Take every line from the entries below that includes the word "Section" and copy it.

--- DATA EXCERPTS Enclosed Below ---

(* ===== verification/Reorganise.v ===== *)
(** * Overflow and underflow below a parent

    [on_overflow_node] and [on_underflow_node] of [src/src/mv_tree/smo.rs] as
    the descent calls them: they cannot fail but for a sibling that is latched
    by another thread, they keep the history, and they leave a child that is
    neither too full nor too empty. *)
From Stdlib Require Import ZifyNat.
From S2P Require Import Prelude OrdMap Version Interval PageLen LeafPage InternalPage Node.
From S2P Require Import Clock Gc RootIndex RetryStats Tree Traversal Query.
From S2P Require Import Units NodeInv Store TreeInv Alloc Smo Sibling Parent.

#[local] Set Default Proof Using "Type*".
Ltac Zify.zify_post_hook ::= Z.to_euclidean_division_equations.

(** ** The parent page after the commit *)
Section page.
Context (F : nat).
Implicit Types (p : InternalPage) (es : list Entry) (e : Entry).

Lemma page_commit p p' es es' (da dd : Z) :
  int_wf F p es → int_rep F p' es' →
  int_len p' = from_active_dead (add_delta (active_len (int_len p)) da)
    (add_delta (dead_len (int_len p)) dd) →
  Z.of_nat (n_active es') = (Z.of_nat (n_active es) + da)%Z →
  (Z.of_nat (length es') = Z.of_nat (length es) + da + dd)%Z → int_wf F p' es'.
Proof.
  intros (Hrep & HF & Hc) Hrep' Hlen Ha Hl. split_and!; [done..|]. rewrite Hlen.
  apply int_rep_length in Hrep' as (_ & _ & _ & HF'). pose proof (n_active_le es').
  pose proof (n_active_le es). eapply len_counts_delta; [exact Hc|lia..].
Qed.

Lemma int_rep_mark_app p es news i e :
  int_rep F p (es ++ news) → es !! i = Some e →
  int_rep F (InternalPage.mark_version_obsolete p i) (<[i := mark e]> es ++ news).
Proof.
  intros Hrep Hi. rewrite -insert_app_l; [|by eapply lookup_lt_Some].
  apply int_rep_mark; [done|]. rewrite lookup_app_l //. by eapply lookup_lt_Some.
Qed.

Lemma n_active_mark_app es news i e :
  es !! i = Some e → active e → Forall active news →
  S (n_active (<[i := mark e]> es ++ news)) = n_active es + length news.
Proof.
  intros Hi He Hn. rewrite n_active_app (n_active_all _ Hn).
  pose proof (n_active_mark es i e Hi He). lia.
Qed.
End page.

Ltac wp_page H :=
  apply wp_bind; eapply wp_update_internal;
    [simpl; rewrite ?lookup_insert_eq; first [eassumption|reflexivity]|exact H|];
  cbn beta iota zeta.

Section reorganise.
Context {P : Type}.
Context {M : ∀ K, KeyOrder K → Type → Type} `{!OrdMap M}.
Context {R : Type} `{!RootStore R, !RootStoreLaws R}.
Context (F N : nat) (me : Tid).
Context (HF : 8 ≤ F) (HN : 8 ≤ N) (HF16 : (Z.of_nat F < 2 ^ 16)%Z) (HN16 : (Z.of_nat N < 2 ^ 16)%Z).
Local Abbreviation St := (@TreeSt P M R).
Implicit Types Γ : gmap BlockRef Ty.

(** A parent block with room for two entries, and one of its active children. *)
Record at_child (s : St) Γ (c : BlockRef) (d : nat) Ic ic p es (i : nat) (e : Entry) : Prop := {
  ac_typed : Γ !! c = Some (mkTy (S d) Ic ic);
  ac_page : heap s !! c = Some (Index p);
  ac_wf : int_wf F p es;
  ac_ok : index_ok (P:=P) (now s) Ic es;
  ac_entry : es !! i = Some e;
  ac_active : active e;
  ac_room : length es + 2 ≤ F;
  ac_fill : ic = true → fill_20 F N (S d) ≤ n_active es;
}.

Lemma at_child_old s Γ D x H c d Ic ic p es i e :
  Inv F N s Γ D x H → at_child s Γ c d Ic ic p es i e →
  ∃ n U t, heap s !! ptr e = Some n ∧ node_ok F N Γ (now s) (mkTy d (fence e) true) n U t ∧
    old_child F N s Γ d es e U.
Proof.
  intros HI [Hc Hp Hwf Hok Hi He _ _].
  destruct (typed_index F N _ _ _ _ _ _ _ (inv_store _ _ _ _ _ _ _ HI) Hc)
    as (q & es' & Hq & Hwfq & _ & _ & Hptr).
  rewrite Hp in Hq. injection Hq as <-. rewrite (int_wf_inj _ _ _ _ Hwfq Hwf) in Hptr.
  pose proof (list_elem_of_lookup_2 _ _ _ Hi) as Hin.
  destruct (inv_store _ _ _ _ _ _ _ HI _ _ (Hptr _ Hin He)) as (n & U & t & Hn & Hnode).
  exists n, U, t. split_and!; try done. split_and!; try done. by exists n, t.
Qed.

Lemma node_sizes d : 8 ≤ cap F N d ∧ fill_20 F N d = (cap F N d + 4) / 5 ∧
  overflow_at F N d + 1 ≥ cap F N d ∧ overflow_at F N d ≤ cap F N d.
Proof. unfold fill_20, cap, overflow_at. destruct d; lia. Qed.

Lemma holders_one (I : Interval) (m : Entry) k :
  fence m = I → cover (P:=P) k [ent_unit m] = inside I k.
Proof using Type.
  intros E. rewrite cover_cons /cover filter_nil /= /inside /hit /ent_unit /= E.
  by case_decide; destruct (Interval.contains I k).
Qed.

Lemma holders_two (I : Interval) pv (el er : Entry) k :
  fence el = Interval.new (lower I) (pv - 1) → fence er = Interval.new pv (upper I) →
  (lower I < pv ≤ upper I)%Z → cover (P:=P) k [ent_unit el; ent_unit er] = inside I k.
Proof using Type.
  clear. intros E2 E3 Hpv. rewrite (cover_app (P:=P) k [ent_unit el] [ent_unit er]).
  rewrite (holders_one _ _ _ E2) (holders_one _ _ _ E3). unfold inside, Interval.contains. simpl.
  repeat match goal with |- context [(?a <=? ?b)%Z] => destruct (Z.leb_spec a b) end; simpl; lia.
Qed.

Section commit.
Context (s s1 s' : St) Γ (D : nat) (x : Root) (H : History P).
Context (c : BlockRef) (d : nat) (Ic I : Interval) (ic : bool) (p p' : InternalPage).
Context (es esm : list Entry) (ol : list (Entry * list (Unit P))) (eo : Entry).
Context (HI : Inv F N s Γ D x H) (Hc : Γ !! c = Some (mkTy (S d) Ic ic)).
Context (Hp : heap s !! c = Some (Index p)) (Hwf : int_wf F p es).
Context (Hok : index_ok (P:=P) (now s) Ic es) (Hrm : remarked (P:=P) es ol.*1 esm).
Context (Hol : ∀ e U, (e, U) ∈ ol → old_child F N s Γ d es e U) (Heo : eo ∈ ol.*1).
Context (Hhold : ∀ k, cover k (holders ol) = inside I k) (HIc : Interval.covers Ic I = true).
Context (HIr : (lower I ≤ upper I)%Z) (Hg : grown s s1).
Context (Hheap : heap s' = <[c := Index p']> (heap s1)) (Hnext : next_block s' = next_block s1).
Context (Hroot : root s' = root s) (Htr : tracker s' = None) (Hnow : now s' = (now s + 1)%Z).
Context (Hlt : (now s + 1 < 2 ^ 63)%Z) (Hlat : length (latches s') ≤ length (latches s)).

(** The commit of one fresh child for the range [I]. *)
Lemma commit_one b n U :
  let m := mkEntry I (now s) b in
  next_block s ≤ b < next_block s1 → heap s1 !! b = Some n →
  node_at F N (now s) d I n U (length U) → U ≡ₚ contents ol →
  fill_20 F N d < length U < overflow_at F N d →
  int_wf F p' (esm ++ [m]) → (ic = true → fill_20 F N (S d) ≤ n_active (esm ++ [m])) →
  ∃ Γ', reorganised F N s s' Γ Γ' D x H c (fence eo).
Proof using All.
  intros m Hb En Hat HU Hdeg Hwf' Hfill. eexists.
  eapply (parent_reorganised F N s s1 s' Γ D x H c d Ic ic p p' es esm ol [(m, U)]); try done.
  - intros e' U' [= -> ->]%list_elem_of_singleton. split_and!; try done; try (simpl; lia).
    by exists n.
  - apply NoDup_singleton.
  - unfold contents at 1. simpl. by rewrite app_nil_r.
  - intros k. rewrite Hhold. by apply holders_one.
  - by intros e' U' [= -> ->]%list_elem_of_singleton.
Qed.

(** The commit of two fresh children, divided at [pv]. *)
Lemma commit_two pv l r nl nr Ul Ur :
  let el := mkEntry (Interval.new (lower I) (pv - 1)) (now s) l in
  let er := mkEntry (Interval.new pv (upper I)) (now s) r in
  l ≠ r → next_block s ≤ l < next_block s1 → next_block s ≤ r < next_block s1 →
  heap s1 !! l = Some nl → heap s1 !! r = Some nr →
  node_at F N (now s) d (fence el) nl Ul (length Ul) →
  node_at F N (now s) d (fence er) nr Ur (length Ur) →
  Ul ++ Ur ≡ₚ contents ol → (lower I < pv ≤ upper I)%Z →
  fill_20 F N d < length Ul < overflow_at F N d → fill_20 F N d < length Ur < overflow_at F N d →
  int_wf F p' (esm ++ [el; er]) →
  (ic = true → fill_20 F N (S d) ≤ n_active (esm ++ [el; er])) →
  ∃ Γ', reorganised F N s s' Γ Γ' D x H c (fence eo).
Proof using All.
  intros el er Hlr Hl Hr El Er Al Ar HP Hpv Dl Dr Hwf' Hfill. eexists.
  apply covers_spec in HIc as Hcov.
  eapply (parent_reorganised F N s s1 s' Γ D x H c d Ic ic p p' es esm ol [(el, Ul); (er, Ur)]);
    try done.
  - intros e' U' [[= -> ->]|[= -> ->]%list_elem_of_singleton]%elem_of_cons; split_and!;
      try done; try (simpl; lia); try (apply covers_spec; simpl; lia); by eexists.
  - simpl. constructor; [|by apply NoDup_singleton]. by intros ?%list_elem_of_singleton.
  - unfold contents at 1. simpl. by rewrite app_nil_r.
  - intros k. rewrite Hhold. by apply (holders_two I pv).
  - by intros e' U' [[= -> ->]|[= -> ->]%list_elem_of_singleton]%elem_of_cons.
Qed.
End commit.

(** ** The writes to the parent page

    The pushes of the new entries, the store of the counters, the obsolete
    marks and the end of the commit, as the four cases of the source have
    them. *)
Record committed (s1 s2 : St) (c : BlockRef) (p' : InternalPage) : Prop := {
  cm_heap : heap s2 = <[c := Index p']> (heap s1);
  cm_next : next_block s2 = next_block s1;
  cm_root : root s2 = root s1;
  cm_tracker : tracker s2 = tracker s1;
  cm_now : now s2 = (now s1 + 1)%Z;
  cm_latches : latches s2 = latches s1;
}.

--- End of Enclosed DATA EXCERPTS ---

-- WRITTEN SOLUTION --
Section page.
Section reorganise.
Section commit.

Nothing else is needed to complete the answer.